• WHAT TO PRODUCE: Work out how many lines in the entries below include the word "Ready". Give nothing but the number.

• SUPPLIED RECORDS:
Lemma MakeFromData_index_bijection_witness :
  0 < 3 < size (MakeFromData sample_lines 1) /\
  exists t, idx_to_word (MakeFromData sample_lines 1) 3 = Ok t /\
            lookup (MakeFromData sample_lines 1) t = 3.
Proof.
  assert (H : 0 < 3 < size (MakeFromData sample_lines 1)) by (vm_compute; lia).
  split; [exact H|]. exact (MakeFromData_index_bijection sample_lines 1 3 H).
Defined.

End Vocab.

---

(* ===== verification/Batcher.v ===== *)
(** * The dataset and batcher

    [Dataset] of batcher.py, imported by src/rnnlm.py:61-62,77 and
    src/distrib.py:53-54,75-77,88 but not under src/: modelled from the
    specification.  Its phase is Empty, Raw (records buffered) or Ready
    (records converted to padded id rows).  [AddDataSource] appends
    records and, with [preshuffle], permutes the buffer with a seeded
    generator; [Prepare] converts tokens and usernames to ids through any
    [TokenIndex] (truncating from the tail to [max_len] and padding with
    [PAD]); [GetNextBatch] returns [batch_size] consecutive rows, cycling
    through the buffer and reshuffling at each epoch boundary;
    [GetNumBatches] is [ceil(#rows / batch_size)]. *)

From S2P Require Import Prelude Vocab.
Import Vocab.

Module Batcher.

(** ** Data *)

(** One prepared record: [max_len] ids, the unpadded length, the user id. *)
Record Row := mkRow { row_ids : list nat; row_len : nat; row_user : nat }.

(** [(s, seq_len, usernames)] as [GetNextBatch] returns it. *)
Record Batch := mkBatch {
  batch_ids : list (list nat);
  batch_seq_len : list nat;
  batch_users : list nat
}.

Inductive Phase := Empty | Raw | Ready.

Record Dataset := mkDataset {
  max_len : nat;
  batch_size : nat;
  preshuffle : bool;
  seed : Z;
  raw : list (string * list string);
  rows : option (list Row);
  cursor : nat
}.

• REPLY: 2